====== INPUT
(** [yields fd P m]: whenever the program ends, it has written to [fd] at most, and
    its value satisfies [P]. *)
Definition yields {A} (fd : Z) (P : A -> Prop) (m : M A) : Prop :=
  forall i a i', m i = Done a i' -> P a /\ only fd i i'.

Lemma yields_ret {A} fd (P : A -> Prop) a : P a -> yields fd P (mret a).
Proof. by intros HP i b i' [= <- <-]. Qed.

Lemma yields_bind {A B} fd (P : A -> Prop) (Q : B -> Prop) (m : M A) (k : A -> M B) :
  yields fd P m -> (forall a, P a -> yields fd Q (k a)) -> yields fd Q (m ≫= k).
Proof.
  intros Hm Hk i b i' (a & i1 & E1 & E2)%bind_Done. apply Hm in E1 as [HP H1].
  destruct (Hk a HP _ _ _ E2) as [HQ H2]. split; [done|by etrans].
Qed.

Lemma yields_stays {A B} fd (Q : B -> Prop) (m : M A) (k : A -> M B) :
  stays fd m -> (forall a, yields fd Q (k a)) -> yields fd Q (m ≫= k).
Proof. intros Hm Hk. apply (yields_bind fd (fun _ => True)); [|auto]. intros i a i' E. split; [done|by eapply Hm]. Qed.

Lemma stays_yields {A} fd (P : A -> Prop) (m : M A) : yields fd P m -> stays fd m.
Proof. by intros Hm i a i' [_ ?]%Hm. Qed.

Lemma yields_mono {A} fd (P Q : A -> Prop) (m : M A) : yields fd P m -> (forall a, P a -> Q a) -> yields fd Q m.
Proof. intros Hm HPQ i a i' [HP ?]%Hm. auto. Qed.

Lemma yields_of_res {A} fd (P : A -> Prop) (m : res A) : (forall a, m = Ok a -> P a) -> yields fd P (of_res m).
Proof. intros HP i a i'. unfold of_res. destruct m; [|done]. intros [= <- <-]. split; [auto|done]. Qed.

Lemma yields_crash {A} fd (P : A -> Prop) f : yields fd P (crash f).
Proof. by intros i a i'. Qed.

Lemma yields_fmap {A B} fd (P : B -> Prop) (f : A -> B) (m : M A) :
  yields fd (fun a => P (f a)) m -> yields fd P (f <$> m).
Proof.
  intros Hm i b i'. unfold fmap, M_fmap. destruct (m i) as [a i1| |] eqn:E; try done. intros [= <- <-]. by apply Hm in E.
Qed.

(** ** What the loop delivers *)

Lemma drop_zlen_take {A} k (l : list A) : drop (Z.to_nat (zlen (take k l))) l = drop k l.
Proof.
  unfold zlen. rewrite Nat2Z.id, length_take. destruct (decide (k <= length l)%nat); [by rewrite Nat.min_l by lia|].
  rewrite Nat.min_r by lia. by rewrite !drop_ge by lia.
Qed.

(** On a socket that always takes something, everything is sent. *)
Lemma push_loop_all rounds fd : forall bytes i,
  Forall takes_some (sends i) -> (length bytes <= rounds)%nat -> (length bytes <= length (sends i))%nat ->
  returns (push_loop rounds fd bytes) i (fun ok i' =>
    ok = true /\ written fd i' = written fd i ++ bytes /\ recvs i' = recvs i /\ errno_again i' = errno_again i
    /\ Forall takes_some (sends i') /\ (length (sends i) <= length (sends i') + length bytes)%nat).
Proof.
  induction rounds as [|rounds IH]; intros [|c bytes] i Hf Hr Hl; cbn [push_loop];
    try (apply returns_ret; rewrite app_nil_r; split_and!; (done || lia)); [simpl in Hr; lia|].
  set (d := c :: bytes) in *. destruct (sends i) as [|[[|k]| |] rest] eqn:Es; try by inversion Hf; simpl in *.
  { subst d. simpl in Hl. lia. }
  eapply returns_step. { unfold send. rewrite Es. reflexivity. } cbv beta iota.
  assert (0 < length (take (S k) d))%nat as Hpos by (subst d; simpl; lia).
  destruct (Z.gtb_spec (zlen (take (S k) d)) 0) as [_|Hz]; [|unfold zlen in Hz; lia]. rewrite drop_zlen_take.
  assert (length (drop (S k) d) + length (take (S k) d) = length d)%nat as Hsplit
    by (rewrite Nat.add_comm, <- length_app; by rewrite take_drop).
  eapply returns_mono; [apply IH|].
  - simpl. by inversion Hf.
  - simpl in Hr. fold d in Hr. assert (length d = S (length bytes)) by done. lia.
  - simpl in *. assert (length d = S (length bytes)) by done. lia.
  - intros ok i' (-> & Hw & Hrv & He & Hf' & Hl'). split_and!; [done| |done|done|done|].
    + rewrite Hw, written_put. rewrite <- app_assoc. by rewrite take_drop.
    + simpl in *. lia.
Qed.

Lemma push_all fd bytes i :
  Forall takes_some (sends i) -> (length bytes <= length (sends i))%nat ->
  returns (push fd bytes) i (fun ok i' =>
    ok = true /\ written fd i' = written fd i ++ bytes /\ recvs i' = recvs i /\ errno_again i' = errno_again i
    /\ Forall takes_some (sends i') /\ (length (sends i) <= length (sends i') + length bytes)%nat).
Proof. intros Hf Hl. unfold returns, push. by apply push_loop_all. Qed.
============
====== INPUT
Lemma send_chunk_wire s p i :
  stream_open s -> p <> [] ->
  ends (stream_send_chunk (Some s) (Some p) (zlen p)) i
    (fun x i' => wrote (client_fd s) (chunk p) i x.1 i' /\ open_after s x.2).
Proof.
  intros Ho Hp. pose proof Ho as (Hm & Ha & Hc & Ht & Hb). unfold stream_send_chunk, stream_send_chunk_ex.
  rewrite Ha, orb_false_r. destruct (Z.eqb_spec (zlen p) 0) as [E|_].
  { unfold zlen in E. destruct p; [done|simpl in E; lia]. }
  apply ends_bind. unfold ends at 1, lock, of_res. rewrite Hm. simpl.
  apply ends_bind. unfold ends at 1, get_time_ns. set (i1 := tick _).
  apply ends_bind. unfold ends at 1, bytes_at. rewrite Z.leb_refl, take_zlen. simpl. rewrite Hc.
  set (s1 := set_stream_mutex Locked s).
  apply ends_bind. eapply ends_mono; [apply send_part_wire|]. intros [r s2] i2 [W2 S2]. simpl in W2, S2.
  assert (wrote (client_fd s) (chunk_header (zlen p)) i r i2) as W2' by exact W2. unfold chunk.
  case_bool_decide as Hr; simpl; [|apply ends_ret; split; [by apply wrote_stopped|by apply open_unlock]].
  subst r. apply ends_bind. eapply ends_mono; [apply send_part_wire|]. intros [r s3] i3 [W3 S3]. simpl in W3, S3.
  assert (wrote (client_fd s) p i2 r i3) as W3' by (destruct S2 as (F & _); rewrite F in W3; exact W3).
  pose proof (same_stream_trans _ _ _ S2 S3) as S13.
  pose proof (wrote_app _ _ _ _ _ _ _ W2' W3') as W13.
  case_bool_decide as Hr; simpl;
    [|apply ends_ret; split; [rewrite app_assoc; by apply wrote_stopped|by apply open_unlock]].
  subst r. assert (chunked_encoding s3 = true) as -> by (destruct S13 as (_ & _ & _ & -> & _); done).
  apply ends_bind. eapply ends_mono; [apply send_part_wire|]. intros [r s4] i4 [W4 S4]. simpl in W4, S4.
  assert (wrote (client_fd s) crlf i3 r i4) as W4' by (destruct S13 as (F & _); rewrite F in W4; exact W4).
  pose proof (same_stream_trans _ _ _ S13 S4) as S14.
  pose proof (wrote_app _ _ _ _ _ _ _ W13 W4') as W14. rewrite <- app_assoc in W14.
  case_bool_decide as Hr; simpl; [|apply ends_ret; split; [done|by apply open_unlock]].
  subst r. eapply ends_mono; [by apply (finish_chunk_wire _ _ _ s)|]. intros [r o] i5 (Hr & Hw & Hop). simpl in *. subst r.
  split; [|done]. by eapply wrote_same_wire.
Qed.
============
====== INPUT
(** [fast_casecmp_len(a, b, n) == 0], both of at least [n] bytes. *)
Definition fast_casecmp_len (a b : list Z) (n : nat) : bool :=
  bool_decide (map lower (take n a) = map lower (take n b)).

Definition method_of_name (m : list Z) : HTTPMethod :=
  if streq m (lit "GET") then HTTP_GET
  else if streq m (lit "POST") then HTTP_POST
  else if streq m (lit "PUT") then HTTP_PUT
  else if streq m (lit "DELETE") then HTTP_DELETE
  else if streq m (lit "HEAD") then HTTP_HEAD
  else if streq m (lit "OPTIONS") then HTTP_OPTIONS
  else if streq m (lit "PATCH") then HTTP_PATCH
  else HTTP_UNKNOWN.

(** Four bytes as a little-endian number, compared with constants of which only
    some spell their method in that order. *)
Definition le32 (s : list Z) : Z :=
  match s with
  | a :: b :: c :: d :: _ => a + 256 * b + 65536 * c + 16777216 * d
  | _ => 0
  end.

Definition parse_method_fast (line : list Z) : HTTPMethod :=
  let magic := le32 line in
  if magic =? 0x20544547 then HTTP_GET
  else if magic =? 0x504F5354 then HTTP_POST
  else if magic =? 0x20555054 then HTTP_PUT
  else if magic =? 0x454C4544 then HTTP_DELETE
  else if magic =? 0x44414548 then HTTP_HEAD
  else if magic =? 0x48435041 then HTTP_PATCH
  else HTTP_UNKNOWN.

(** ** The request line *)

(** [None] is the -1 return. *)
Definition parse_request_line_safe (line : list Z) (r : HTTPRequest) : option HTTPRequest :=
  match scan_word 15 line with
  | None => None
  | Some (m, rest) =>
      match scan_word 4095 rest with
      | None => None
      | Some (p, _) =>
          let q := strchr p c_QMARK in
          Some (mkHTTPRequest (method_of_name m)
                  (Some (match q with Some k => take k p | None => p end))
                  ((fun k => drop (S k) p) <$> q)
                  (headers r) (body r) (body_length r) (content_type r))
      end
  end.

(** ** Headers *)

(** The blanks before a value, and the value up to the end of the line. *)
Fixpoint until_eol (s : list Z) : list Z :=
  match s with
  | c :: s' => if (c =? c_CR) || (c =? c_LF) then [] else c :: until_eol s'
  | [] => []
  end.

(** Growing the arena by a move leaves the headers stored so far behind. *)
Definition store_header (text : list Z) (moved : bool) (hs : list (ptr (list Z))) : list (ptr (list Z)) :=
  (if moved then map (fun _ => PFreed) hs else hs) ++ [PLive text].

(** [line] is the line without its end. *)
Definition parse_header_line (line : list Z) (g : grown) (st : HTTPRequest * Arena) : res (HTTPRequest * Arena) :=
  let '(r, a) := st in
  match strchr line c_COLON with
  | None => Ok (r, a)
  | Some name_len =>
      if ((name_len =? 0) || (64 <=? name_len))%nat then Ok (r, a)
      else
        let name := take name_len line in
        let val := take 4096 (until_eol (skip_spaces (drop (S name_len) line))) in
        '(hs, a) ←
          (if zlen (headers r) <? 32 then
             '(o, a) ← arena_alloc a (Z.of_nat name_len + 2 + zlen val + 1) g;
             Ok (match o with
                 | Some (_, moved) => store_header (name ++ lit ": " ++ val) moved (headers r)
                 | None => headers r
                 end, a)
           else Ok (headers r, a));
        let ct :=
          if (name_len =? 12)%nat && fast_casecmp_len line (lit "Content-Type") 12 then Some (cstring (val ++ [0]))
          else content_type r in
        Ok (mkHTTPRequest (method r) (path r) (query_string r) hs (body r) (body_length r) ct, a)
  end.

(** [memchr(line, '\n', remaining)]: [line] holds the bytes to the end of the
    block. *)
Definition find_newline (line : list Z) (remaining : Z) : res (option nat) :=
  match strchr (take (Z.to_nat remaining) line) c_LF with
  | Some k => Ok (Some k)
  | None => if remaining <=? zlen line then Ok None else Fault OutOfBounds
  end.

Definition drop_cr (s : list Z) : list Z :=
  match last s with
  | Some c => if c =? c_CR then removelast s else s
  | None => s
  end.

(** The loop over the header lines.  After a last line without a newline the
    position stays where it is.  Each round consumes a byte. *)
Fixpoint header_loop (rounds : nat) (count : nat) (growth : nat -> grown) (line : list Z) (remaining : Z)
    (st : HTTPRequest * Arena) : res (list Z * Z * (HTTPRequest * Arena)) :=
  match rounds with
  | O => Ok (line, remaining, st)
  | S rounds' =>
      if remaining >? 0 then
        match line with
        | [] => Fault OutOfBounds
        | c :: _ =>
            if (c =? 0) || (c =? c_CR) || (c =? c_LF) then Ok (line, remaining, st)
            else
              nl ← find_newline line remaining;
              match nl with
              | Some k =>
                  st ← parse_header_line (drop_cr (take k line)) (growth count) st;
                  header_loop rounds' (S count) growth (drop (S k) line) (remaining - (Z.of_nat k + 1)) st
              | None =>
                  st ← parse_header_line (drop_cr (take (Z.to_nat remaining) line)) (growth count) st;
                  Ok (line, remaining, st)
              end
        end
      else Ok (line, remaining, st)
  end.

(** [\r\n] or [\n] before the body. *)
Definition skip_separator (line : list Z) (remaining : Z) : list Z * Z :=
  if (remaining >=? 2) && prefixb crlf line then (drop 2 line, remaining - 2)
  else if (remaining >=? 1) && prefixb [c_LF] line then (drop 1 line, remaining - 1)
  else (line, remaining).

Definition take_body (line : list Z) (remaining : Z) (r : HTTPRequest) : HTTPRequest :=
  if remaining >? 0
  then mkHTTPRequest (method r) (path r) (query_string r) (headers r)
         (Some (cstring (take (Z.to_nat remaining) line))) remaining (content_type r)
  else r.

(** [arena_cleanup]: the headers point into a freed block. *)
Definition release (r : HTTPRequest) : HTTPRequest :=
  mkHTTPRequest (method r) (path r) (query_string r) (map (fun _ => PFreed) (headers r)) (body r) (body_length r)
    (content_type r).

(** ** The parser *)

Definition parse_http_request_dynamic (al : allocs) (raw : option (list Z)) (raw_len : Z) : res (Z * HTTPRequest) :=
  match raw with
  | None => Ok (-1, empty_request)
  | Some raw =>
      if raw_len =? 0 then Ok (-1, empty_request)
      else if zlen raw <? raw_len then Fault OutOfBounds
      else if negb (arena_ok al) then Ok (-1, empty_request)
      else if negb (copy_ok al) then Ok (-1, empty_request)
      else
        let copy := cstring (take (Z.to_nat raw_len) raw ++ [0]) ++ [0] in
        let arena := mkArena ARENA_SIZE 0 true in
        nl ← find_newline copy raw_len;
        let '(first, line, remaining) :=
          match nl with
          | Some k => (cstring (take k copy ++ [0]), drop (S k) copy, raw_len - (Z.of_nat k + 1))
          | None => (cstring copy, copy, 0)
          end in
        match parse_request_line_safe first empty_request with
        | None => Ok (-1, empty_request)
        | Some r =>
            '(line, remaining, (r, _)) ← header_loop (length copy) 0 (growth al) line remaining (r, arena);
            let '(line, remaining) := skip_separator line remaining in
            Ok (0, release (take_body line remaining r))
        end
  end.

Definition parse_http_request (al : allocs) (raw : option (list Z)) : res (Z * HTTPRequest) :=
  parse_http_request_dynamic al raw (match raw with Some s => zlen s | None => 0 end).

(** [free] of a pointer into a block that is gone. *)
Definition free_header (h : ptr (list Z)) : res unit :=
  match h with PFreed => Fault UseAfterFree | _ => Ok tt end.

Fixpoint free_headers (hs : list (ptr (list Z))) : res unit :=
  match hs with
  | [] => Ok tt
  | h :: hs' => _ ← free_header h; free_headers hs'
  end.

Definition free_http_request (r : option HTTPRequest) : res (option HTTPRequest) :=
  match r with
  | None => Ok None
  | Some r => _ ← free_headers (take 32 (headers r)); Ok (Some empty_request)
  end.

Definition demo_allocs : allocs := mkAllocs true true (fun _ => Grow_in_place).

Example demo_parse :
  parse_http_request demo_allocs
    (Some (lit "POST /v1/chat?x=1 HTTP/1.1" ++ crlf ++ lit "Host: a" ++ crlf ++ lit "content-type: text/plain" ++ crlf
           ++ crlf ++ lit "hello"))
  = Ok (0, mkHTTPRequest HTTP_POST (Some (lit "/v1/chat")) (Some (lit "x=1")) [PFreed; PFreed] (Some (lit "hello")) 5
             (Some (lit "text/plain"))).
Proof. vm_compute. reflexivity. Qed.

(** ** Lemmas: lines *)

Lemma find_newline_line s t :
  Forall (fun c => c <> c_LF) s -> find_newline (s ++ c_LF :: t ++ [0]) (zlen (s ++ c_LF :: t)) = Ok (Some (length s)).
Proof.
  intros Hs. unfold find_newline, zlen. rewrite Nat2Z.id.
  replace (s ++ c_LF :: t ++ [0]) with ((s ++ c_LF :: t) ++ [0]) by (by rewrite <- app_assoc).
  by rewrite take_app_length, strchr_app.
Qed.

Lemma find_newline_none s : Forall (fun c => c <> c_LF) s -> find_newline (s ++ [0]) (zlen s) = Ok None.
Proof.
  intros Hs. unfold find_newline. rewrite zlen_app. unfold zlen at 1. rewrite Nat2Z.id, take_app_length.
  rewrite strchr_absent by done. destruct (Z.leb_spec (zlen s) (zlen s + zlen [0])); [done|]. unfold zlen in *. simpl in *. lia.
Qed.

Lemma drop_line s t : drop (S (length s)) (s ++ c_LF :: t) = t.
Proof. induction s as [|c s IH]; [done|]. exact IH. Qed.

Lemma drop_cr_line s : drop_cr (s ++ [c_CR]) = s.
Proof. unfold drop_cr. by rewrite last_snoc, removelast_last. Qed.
============
Your answer should consist of copies of the lines above that include the string "unit".

Definition free_header (h : ptr (list Z)) : res unit :=
Fixpoint free_headers (hs : list (ptr (list Z))) : res unit :=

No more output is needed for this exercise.